---------- ENTRIES SHOWN
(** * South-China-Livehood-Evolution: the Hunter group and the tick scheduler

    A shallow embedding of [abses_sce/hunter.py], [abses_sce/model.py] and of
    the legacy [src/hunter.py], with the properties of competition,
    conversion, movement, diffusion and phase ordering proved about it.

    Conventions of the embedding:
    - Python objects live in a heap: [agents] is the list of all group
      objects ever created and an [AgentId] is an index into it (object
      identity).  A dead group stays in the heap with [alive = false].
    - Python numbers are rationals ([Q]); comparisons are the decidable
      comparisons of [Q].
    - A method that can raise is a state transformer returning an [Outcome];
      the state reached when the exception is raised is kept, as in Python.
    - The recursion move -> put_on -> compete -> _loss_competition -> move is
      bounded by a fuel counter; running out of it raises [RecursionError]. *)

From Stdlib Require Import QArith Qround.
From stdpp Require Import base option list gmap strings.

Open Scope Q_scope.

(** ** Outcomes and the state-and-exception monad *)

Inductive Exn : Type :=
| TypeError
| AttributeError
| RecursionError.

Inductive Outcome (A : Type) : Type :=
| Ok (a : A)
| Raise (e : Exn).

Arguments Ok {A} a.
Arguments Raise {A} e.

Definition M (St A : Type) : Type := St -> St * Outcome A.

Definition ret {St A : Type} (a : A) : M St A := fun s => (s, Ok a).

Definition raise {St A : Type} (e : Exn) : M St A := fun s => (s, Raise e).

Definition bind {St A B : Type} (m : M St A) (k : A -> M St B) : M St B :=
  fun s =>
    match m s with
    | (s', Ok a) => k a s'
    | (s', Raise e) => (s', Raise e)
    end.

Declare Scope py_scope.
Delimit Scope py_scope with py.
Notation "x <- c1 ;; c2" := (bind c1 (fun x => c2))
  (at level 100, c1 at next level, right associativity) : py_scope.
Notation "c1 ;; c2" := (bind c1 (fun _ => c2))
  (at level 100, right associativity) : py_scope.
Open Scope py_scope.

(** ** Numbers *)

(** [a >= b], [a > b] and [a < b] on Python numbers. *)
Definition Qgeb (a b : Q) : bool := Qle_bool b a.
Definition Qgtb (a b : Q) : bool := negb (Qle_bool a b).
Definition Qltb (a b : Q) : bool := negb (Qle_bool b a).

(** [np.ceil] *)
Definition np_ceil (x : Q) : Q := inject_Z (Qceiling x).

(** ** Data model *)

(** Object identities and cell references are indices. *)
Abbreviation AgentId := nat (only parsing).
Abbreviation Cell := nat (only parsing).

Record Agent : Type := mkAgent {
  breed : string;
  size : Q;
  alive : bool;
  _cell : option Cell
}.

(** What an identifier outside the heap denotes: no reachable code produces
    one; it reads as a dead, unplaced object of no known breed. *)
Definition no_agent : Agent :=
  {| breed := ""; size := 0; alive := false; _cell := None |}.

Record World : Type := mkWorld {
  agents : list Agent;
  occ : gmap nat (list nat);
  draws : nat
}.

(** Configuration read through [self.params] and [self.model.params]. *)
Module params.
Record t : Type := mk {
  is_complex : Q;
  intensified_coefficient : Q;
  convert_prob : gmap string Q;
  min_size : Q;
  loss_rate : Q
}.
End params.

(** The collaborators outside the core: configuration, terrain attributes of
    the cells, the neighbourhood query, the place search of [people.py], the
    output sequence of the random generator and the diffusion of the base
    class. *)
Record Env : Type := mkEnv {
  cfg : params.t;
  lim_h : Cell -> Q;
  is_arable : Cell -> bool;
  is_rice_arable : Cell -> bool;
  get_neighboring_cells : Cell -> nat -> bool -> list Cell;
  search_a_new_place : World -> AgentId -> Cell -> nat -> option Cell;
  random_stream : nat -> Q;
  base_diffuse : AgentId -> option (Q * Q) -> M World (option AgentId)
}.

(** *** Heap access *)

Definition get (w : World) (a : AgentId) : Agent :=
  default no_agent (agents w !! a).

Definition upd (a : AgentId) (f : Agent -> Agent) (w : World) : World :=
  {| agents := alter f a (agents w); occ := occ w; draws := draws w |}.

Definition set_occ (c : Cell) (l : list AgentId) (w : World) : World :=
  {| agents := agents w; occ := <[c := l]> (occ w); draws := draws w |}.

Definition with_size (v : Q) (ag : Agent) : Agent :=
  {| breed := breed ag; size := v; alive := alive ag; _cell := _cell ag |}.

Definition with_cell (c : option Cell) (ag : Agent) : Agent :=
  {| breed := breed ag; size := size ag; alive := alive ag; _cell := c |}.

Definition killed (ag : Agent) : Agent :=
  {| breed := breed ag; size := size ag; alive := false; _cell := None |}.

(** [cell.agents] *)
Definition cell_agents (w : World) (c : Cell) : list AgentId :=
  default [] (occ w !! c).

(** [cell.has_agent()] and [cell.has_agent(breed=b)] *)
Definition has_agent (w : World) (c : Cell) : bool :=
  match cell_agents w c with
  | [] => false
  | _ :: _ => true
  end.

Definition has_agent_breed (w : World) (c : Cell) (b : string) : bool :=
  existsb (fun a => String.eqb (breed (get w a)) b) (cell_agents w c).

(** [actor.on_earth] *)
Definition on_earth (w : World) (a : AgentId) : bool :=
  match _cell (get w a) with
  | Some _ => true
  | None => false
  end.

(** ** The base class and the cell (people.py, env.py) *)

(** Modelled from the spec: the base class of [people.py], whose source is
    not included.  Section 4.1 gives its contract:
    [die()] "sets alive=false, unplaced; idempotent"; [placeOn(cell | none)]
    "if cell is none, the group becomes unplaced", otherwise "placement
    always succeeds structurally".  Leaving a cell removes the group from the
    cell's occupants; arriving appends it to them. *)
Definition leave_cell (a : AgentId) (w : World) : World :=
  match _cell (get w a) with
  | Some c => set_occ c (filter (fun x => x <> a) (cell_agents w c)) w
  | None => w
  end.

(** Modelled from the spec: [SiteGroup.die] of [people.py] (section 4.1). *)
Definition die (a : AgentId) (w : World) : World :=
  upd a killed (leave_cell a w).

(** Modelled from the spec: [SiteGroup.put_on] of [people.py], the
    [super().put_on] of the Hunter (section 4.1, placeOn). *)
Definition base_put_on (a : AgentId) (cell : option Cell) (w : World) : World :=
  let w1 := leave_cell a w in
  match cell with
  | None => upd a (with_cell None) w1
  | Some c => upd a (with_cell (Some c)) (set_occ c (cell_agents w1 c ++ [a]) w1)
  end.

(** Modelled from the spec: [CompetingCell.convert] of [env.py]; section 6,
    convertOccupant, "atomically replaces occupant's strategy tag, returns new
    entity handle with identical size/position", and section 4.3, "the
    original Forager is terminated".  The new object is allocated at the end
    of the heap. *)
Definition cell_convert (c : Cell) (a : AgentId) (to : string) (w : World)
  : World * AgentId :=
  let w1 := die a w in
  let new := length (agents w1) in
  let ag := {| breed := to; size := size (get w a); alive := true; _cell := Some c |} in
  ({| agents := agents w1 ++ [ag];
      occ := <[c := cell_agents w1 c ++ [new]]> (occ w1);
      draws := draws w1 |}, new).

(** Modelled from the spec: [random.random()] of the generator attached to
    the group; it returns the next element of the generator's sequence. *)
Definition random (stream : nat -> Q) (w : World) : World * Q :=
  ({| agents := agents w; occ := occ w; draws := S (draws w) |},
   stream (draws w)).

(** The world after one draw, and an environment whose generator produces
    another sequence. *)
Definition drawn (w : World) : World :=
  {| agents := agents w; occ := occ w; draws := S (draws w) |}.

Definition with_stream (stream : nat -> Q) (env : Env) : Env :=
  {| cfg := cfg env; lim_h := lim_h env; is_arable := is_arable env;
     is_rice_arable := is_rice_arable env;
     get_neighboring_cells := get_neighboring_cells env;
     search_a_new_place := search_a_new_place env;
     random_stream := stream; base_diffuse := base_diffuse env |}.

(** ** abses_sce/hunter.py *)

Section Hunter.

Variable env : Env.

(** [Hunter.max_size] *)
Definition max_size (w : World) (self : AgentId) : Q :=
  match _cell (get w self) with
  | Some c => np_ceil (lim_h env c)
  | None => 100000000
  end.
--------------------
---------- ENTRIES SHOWN
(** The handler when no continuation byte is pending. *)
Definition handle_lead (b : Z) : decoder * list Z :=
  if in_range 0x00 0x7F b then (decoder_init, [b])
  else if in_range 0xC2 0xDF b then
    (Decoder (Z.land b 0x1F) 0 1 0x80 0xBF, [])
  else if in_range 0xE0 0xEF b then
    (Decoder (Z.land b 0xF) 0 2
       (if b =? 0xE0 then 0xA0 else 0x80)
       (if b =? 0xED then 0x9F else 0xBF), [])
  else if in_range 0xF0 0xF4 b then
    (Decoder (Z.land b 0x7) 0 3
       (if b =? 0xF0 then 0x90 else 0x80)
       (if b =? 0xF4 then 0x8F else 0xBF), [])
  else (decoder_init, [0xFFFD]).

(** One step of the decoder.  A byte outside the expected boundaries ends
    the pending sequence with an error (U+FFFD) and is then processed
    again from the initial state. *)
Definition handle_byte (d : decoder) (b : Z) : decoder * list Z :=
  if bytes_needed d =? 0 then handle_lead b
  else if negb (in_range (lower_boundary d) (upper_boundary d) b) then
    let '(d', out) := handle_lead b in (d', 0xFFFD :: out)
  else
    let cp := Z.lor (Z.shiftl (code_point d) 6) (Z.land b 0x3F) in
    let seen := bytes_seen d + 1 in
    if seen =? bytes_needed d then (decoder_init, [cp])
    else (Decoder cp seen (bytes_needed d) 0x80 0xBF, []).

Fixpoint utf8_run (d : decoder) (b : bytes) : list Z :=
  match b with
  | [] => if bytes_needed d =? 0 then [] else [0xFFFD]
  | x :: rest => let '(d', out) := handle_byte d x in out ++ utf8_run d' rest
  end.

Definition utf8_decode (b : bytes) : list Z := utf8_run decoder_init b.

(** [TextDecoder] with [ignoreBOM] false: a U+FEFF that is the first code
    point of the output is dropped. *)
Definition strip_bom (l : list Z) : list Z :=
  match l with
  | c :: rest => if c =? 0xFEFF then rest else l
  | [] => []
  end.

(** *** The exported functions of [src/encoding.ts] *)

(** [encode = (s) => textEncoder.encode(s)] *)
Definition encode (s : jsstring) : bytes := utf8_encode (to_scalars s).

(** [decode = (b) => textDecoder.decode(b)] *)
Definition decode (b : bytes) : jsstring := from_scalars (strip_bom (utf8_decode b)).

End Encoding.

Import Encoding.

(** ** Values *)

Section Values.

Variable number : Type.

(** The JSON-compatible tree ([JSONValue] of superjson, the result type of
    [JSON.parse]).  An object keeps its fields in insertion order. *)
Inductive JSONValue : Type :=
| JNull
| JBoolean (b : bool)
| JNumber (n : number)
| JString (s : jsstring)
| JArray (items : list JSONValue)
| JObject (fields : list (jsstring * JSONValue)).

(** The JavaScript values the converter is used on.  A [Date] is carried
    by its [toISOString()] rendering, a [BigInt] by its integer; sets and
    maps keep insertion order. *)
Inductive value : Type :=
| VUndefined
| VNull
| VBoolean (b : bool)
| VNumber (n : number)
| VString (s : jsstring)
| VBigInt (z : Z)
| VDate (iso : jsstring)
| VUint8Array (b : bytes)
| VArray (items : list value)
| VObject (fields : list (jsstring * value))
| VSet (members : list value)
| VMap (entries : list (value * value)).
--------------------
---------- ENTRIES SHOWN
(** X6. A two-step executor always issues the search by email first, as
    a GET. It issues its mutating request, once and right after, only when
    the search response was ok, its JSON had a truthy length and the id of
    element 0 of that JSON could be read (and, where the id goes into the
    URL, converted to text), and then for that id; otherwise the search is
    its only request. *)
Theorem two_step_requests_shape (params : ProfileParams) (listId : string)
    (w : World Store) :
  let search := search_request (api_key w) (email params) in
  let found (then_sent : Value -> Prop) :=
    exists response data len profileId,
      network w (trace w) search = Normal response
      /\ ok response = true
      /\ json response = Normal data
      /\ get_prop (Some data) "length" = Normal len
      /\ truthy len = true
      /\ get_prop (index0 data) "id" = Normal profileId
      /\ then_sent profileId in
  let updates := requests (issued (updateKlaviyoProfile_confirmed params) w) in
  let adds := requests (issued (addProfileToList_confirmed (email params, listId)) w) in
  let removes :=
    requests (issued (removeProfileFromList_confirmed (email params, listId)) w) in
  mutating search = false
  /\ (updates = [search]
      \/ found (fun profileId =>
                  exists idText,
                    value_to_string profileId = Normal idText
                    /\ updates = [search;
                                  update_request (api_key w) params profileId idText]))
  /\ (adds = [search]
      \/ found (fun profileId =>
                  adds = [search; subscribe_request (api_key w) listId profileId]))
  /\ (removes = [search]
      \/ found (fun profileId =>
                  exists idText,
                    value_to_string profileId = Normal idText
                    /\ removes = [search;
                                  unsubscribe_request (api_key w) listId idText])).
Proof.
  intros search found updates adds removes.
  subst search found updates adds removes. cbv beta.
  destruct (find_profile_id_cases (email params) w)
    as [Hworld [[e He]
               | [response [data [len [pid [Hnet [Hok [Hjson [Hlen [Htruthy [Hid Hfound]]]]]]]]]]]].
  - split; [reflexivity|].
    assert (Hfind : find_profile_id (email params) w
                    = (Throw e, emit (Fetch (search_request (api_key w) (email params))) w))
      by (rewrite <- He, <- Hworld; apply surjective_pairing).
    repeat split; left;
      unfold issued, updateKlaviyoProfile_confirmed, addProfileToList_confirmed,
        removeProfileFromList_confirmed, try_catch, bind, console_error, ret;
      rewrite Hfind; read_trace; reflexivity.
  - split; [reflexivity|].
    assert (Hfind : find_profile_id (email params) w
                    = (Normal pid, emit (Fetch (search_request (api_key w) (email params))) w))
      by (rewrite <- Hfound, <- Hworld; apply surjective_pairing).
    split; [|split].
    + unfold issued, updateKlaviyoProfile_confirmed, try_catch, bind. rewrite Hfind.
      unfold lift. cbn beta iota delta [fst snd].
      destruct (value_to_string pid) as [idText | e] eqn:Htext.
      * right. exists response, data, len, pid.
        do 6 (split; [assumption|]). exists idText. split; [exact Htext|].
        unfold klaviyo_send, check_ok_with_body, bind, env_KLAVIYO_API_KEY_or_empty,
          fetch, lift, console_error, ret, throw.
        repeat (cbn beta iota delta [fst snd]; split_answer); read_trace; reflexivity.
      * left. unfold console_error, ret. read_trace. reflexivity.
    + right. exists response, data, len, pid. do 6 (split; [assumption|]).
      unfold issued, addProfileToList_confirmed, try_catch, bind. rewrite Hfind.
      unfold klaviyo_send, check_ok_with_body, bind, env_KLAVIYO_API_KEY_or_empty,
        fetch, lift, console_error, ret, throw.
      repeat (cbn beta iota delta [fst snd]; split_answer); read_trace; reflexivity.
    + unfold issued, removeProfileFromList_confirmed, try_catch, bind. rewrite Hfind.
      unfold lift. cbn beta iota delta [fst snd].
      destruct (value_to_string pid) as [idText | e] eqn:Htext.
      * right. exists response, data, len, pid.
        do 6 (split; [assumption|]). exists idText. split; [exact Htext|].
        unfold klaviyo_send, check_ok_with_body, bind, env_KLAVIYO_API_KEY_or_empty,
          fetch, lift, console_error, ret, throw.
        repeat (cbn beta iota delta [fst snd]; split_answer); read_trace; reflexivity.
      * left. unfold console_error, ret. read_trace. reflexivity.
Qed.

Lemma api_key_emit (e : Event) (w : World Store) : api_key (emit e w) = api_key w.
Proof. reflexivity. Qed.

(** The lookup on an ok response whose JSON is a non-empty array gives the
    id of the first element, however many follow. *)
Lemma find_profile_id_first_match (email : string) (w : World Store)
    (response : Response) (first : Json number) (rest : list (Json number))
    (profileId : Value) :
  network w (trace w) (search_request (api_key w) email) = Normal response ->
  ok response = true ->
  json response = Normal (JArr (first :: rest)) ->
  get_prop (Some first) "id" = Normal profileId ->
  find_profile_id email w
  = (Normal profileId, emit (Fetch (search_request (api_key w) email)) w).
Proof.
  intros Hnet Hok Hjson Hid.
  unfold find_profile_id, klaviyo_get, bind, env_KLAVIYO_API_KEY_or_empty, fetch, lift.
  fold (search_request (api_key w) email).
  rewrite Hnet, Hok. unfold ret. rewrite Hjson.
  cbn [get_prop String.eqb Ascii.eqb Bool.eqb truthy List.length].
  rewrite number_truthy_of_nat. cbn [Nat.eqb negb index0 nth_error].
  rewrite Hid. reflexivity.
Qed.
--------------------
_WHAT THIS TASK INVOLVES_
Give again, word for word, every line of the listing above from the one with "JNumber (n : number)" to the one with "by its [toISOString()]", both inclusive, and nothing beyond them.

_EXPECTED OUTPUT_
| JNumber (n : number)
| JString (s : jsstring)
| JArray (items : list JSONValue)
| JObject (fields : list (jsstring * JSONValue)).

(** The JavaScript values the converter is used on.  A [Date] is carried
    by its [toISOString()] rendering, a [BigInt] by its integer; sets and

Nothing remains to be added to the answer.